<<<<

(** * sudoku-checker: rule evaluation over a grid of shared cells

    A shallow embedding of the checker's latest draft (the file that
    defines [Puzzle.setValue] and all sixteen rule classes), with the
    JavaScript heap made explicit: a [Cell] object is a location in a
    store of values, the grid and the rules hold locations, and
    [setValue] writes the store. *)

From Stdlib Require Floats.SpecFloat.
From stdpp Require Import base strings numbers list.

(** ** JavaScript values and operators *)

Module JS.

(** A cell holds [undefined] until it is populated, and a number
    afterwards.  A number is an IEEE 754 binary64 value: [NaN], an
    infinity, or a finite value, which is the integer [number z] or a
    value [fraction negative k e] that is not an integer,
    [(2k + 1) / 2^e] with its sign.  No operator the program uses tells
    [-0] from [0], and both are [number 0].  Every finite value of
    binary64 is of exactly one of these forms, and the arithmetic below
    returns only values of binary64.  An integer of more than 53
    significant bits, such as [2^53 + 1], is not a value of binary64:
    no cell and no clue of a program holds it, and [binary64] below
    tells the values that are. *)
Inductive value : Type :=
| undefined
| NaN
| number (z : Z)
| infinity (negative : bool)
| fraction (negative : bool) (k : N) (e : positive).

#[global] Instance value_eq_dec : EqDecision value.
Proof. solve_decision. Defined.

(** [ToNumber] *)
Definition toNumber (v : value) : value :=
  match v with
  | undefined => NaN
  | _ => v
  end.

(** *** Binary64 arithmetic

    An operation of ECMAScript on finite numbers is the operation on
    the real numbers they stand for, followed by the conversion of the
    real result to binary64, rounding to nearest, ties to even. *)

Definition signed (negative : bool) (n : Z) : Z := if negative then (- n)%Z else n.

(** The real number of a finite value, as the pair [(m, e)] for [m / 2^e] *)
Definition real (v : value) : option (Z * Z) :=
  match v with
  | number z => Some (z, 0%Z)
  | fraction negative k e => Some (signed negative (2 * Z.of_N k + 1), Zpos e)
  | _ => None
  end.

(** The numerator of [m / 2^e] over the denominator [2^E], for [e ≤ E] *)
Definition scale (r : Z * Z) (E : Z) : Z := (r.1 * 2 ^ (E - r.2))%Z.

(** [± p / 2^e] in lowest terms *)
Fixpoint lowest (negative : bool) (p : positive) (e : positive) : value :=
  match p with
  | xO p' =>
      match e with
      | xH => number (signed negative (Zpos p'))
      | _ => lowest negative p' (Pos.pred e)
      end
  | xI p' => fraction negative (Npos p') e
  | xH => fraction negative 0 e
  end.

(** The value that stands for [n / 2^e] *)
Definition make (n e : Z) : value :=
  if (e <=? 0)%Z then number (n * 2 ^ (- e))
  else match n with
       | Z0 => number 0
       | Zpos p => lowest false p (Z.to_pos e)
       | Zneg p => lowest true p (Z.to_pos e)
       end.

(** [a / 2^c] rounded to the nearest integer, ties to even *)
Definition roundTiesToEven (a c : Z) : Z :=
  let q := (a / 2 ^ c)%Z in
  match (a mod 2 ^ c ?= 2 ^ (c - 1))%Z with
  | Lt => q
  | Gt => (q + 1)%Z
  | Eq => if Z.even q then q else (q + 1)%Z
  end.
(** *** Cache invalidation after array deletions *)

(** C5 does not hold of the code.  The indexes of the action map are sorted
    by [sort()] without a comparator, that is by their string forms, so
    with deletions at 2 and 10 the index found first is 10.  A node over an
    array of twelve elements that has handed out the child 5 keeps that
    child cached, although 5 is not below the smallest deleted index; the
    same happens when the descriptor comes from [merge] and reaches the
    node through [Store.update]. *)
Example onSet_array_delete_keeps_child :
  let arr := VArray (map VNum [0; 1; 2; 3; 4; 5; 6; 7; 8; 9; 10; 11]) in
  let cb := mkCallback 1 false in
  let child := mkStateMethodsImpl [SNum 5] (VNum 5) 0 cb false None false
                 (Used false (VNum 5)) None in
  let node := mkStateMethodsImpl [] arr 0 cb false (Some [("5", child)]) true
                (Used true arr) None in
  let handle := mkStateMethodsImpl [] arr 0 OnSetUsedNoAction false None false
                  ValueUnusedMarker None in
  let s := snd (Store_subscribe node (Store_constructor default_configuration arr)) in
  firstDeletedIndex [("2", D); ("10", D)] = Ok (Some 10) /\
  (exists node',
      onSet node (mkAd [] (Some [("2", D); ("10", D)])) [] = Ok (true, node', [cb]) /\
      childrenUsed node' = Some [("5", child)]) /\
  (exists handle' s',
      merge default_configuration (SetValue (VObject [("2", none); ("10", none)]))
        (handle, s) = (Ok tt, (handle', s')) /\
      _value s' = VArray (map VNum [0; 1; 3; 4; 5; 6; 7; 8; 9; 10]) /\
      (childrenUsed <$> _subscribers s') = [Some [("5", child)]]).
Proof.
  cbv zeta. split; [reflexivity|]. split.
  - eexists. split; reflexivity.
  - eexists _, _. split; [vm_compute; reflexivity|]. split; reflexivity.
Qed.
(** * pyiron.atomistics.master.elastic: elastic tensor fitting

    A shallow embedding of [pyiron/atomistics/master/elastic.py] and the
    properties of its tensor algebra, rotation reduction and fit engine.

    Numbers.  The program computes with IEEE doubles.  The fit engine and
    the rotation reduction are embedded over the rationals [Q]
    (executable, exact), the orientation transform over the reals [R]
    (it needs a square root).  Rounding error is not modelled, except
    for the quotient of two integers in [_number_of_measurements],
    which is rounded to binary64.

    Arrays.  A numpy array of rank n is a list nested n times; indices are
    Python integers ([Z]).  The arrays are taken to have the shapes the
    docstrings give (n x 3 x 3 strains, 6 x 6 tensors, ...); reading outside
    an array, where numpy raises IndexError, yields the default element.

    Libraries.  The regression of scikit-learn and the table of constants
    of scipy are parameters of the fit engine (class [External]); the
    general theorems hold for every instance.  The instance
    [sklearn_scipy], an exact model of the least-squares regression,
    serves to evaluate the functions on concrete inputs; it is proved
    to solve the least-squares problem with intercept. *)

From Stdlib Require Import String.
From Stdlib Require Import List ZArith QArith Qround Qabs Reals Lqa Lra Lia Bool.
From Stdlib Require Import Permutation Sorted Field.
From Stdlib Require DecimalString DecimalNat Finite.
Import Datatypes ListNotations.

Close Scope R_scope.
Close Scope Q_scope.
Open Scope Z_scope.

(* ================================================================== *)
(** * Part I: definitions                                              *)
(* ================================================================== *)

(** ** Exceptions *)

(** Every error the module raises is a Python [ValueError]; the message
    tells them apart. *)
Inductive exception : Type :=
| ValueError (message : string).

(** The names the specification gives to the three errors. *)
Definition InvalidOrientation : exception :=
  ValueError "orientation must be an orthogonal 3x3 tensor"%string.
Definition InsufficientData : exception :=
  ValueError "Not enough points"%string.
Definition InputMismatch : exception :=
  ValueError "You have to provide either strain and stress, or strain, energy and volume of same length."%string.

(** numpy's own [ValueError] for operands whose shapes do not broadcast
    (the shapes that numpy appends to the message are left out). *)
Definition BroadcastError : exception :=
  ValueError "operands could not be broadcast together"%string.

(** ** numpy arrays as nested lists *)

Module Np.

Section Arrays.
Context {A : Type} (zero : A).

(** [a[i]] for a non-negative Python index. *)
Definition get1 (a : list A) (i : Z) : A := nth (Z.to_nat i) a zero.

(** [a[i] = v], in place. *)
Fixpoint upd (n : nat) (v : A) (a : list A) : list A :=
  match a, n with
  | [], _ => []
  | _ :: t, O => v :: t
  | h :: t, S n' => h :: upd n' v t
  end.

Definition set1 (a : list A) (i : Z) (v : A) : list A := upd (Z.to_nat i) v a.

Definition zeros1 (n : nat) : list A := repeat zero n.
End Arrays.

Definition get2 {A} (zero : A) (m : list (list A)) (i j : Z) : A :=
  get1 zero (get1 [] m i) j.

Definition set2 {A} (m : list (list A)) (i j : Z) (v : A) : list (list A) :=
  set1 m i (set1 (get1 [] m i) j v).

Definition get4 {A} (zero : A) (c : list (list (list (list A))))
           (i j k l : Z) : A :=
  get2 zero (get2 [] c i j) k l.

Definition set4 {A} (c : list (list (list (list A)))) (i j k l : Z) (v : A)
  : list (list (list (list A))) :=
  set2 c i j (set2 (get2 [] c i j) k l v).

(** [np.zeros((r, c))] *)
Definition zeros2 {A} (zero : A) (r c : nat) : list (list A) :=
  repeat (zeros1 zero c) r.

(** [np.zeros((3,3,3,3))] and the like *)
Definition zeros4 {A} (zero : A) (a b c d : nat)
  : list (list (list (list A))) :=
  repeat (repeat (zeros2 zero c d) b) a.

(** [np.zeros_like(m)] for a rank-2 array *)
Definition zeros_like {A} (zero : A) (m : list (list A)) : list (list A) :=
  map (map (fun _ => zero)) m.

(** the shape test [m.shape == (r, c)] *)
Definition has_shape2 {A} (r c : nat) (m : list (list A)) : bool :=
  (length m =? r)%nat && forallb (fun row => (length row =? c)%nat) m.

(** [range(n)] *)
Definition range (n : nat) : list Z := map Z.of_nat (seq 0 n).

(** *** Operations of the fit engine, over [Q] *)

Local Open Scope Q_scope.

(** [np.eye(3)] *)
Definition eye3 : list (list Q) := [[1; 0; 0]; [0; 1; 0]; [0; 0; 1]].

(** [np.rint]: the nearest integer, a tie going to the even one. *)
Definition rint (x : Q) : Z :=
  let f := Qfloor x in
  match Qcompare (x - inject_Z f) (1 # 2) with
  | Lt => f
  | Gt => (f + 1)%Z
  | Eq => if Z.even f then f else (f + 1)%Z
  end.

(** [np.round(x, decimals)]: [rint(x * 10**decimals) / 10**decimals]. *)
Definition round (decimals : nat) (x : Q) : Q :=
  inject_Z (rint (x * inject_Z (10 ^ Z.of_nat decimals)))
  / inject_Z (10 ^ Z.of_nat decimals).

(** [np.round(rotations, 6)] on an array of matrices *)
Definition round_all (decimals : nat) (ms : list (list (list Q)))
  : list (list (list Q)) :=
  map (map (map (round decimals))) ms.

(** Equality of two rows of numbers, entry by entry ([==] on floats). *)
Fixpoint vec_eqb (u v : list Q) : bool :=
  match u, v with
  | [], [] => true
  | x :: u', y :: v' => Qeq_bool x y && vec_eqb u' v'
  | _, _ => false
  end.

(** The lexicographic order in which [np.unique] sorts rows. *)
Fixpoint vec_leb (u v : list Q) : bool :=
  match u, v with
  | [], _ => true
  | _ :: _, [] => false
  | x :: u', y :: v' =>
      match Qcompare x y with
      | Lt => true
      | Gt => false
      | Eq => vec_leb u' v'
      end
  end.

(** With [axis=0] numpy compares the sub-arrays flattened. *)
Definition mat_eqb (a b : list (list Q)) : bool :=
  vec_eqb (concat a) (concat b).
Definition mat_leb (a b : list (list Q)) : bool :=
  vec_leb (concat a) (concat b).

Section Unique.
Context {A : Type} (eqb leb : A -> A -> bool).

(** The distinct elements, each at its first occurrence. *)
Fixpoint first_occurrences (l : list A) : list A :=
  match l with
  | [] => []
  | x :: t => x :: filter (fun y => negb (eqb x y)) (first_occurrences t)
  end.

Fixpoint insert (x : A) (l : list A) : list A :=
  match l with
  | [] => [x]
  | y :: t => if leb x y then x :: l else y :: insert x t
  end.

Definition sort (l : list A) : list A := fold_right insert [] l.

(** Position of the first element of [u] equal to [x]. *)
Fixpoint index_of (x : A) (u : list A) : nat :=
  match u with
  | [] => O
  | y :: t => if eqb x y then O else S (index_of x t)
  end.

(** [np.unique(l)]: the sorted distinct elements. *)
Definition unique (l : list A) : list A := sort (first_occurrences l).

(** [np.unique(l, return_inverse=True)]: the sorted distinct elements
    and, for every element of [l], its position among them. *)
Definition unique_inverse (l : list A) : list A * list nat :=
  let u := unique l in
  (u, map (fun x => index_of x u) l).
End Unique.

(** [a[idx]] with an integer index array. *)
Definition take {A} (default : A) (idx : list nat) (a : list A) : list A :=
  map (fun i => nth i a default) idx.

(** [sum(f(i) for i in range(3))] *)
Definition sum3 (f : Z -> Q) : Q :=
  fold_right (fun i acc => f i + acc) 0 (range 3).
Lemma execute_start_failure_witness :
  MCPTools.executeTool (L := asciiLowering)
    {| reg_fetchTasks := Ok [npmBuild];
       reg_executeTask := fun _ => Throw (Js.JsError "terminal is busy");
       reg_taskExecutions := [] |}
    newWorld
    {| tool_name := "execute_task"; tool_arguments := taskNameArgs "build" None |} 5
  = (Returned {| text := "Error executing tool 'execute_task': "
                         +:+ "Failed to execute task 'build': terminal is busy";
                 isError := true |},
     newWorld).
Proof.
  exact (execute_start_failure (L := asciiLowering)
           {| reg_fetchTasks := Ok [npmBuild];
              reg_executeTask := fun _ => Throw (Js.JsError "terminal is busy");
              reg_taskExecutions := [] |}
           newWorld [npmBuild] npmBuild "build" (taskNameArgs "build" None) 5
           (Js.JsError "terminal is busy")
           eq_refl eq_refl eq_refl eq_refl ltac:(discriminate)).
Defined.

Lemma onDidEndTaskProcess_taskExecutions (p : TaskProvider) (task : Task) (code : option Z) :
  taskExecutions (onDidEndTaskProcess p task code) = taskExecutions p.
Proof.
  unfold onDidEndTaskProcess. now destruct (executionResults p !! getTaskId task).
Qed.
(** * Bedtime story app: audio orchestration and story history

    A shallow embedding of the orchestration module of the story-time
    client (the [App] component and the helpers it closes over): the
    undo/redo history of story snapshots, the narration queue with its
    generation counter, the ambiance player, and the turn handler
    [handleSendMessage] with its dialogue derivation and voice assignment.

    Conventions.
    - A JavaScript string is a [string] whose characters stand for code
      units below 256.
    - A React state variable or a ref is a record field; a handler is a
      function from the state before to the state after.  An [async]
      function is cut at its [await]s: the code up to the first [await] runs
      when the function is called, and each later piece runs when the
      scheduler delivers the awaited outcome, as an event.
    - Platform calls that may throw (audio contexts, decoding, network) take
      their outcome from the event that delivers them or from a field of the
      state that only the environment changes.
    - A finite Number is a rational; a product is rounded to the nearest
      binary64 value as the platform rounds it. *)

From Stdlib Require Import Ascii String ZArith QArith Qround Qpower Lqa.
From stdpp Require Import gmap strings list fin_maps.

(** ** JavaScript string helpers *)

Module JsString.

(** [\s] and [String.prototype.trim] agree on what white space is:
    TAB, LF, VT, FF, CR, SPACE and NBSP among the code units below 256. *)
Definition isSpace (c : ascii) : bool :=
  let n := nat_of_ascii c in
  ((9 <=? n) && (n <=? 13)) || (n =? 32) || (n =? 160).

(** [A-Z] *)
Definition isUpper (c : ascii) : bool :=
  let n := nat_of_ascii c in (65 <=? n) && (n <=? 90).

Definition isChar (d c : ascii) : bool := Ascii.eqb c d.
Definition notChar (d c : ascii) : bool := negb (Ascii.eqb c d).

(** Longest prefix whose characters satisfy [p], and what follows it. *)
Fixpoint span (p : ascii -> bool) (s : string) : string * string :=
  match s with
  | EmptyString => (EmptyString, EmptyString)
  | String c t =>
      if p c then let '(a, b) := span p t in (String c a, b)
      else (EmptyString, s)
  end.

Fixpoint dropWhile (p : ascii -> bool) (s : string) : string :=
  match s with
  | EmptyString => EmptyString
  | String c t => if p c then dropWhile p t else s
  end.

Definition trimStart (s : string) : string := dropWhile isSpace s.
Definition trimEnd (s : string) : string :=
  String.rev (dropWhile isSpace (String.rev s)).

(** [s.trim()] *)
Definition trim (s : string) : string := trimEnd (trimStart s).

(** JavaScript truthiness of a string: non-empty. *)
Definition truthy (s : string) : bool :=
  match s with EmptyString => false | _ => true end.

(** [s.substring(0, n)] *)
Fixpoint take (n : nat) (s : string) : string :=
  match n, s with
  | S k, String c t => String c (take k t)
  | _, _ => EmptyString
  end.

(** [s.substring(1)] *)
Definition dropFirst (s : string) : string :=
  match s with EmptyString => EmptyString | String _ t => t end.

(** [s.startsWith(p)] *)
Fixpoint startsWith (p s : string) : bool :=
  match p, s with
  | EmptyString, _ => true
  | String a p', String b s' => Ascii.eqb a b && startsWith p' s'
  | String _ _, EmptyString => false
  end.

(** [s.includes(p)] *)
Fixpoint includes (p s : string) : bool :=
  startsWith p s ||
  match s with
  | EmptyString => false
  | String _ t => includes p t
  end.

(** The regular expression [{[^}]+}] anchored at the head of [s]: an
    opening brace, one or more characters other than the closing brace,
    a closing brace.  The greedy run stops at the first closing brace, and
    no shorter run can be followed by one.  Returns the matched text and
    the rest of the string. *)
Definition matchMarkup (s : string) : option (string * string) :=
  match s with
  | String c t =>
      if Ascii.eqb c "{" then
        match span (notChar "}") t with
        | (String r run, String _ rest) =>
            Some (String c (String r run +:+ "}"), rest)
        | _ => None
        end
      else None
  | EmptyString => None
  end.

>>>>

● Problem requirements
Precisely the lines between those holding "value [fraction negative" and "Inductive value : Type", inclusive, are to be reproduced from the listing above, with nothing added.

● Result of this task
    value [fraction negative k e] that is not an integer,
    [(2k + 1) / 2^e] with its sign.  No operator the program uses tells
    [-0] from [0], and both are [number 0].  Every finite value of
    binary64 is of exactly one of these forms, and the arithmetic below
    returns only values of binary64.  An integer of more than 53
    significant bits, such as [2^53 + 1], is not a value of binary64:
    no cell and no clue of a program holds it, and [binary64] below
    tells the values that are. *)
Inductive value : Type :=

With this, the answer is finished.